-- Opening Marker --
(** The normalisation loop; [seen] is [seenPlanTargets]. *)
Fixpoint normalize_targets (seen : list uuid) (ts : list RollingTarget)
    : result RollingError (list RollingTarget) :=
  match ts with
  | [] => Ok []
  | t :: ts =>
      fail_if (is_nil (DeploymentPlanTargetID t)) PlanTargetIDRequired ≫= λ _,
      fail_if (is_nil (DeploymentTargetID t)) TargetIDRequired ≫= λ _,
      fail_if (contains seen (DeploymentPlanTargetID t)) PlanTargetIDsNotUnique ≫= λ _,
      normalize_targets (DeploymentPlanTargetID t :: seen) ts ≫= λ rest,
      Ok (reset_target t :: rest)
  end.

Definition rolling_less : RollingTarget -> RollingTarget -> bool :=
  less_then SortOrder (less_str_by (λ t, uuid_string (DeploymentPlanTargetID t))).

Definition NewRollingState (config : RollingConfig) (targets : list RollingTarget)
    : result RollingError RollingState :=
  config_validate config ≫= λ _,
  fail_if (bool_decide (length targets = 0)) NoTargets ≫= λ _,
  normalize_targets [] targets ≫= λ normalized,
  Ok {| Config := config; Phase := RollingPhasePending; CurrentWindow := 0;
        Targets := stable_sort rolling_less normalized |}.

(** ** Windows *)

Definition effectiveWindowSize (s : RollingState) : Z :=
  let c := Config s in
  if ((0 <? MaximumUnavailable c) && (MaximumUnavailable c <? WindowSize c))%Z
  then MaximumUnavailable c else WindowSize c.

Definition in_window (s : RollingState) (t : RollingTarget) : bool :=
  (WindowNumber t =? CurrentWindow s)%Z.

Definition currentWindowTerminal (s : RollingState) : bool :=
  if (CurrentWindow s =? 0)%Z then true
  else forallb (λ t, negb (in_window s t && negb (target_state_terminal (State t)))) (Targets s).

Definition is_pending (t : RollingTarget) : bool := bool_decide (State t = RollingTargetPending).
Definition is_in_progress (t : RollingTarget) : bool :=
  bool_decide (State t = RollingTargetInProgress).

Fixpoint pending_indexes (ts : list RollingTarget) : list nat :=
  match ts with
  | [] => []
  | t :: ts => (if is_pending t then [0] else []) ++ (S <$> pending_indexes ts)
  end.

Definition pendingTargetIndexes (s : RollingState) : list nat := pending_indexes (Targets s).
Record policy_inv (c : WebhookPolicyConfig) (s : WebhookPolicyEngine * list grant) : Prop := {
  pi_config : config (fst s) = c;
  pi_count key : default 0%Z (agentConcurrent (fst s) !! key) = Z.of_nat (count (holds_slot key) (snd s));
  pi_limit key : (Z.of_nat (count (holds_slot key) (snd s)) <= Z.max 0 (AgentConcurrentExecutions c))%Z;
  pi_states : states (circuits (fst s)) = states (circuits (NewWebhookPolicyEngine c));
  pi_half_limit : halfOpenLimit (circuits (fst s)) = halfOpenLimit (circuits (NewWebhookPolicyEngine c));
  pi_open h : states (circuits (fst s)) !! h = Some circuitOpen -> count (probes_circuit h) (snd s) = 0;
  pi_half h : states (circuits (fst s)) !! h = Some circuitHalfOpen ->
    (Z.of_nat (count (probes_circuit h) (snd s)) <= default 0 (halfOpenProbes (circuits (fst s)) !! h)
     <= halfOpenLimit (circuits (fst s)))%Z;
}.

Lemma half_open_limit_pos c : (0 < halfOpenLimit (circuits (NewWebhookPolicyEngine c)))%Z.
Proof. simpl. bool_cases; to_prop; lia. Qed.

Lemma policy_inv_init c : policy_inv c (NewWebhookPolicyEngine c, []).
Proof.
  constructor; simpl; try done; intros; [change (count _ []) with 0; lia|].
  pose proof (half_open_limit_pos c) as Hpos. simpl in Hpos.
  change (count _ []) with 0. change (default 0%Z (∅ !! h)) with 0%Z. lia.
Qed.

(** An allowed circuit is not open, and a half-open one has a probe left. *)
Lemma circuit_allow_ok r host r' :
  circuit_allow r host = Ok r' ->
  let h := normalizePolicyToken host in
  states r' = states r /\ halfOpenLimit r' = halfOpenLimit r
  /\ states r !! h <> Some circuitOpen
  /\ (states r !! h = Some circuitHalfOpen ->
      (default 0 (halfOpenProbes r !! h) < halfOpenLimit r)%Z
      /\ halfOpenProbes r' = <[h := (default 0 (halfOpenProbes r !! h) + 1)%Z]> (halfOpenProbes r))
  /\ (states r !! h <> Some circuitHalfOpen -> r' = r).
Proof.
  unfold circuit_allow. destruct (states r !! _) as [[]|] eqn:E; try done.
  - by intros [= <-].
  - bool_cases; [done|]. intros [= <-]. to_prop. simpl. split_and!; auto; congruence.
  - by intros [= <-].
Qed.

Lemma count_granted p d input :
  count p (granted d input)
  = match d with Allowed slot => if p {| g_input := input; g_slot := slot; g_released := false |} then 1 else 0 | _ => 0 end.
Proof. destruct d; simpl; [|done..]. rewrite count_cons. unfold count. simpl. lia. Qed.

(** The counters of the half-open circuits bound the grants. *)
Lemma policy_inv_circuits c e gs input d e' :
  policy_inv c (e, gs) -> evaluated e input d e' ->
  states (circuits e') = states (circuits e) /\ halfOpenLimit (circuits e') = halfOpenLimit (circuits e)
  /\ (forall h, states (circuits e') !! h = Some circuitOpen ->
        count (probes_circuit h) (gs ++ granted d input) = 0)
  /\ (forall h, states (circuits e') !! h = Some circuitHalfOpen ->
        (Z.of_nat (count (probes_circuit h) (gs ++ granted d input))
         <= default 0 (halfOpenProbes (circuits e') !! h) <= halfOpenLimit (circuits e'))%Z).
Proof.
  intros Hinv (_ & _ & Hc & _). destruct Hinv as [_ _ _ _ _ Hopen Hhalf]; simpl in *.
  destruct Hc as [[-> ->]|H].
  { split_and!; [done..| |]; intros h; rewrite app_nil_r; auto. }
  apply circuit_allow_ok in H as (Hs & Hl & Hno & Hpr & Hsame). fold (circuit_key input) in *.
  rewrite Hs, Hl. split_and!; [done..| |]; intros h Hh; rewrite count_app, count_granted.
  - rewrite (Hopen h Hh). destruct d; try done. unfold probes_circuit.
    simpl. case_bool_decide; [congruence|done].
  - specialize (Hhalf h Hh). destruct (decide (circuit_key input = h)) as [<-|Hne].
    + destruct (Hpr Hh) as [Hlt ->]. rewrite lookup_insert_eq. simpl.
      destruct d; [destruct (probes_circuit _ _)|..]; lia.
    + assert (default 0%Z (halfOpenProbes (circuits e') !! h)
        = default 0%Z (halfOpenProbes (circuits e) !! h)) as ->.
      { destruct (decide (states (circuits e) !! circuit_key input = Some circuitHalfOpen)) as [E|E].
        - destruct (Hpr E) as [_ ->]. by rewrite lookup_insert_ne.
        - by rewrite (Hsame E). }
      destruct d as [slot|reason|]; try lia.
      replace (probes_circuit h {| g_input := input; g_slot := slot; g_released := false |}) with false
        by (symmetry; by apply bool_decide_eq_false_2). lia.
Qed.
-- Closing Marker --
Each line in the records that carries "DeploymentPlanTargetID" must be copied out.

      fail_if (is_nil (DeploymentPlanTargetID t)) PlanTargetIDRequired ≫= λ _,
      fail_if (contains seen (DeploymentPlanTargetID t)) PlanTargetIDsNotUnique ≫= λ _,
      normalize_targets (DeploymentPlanTargetID t :: seen) ts ≫= λ rest,
  less_then SortOrder (less_str_by (λ t, uuid_string (DeploymentPlanTargetID t))).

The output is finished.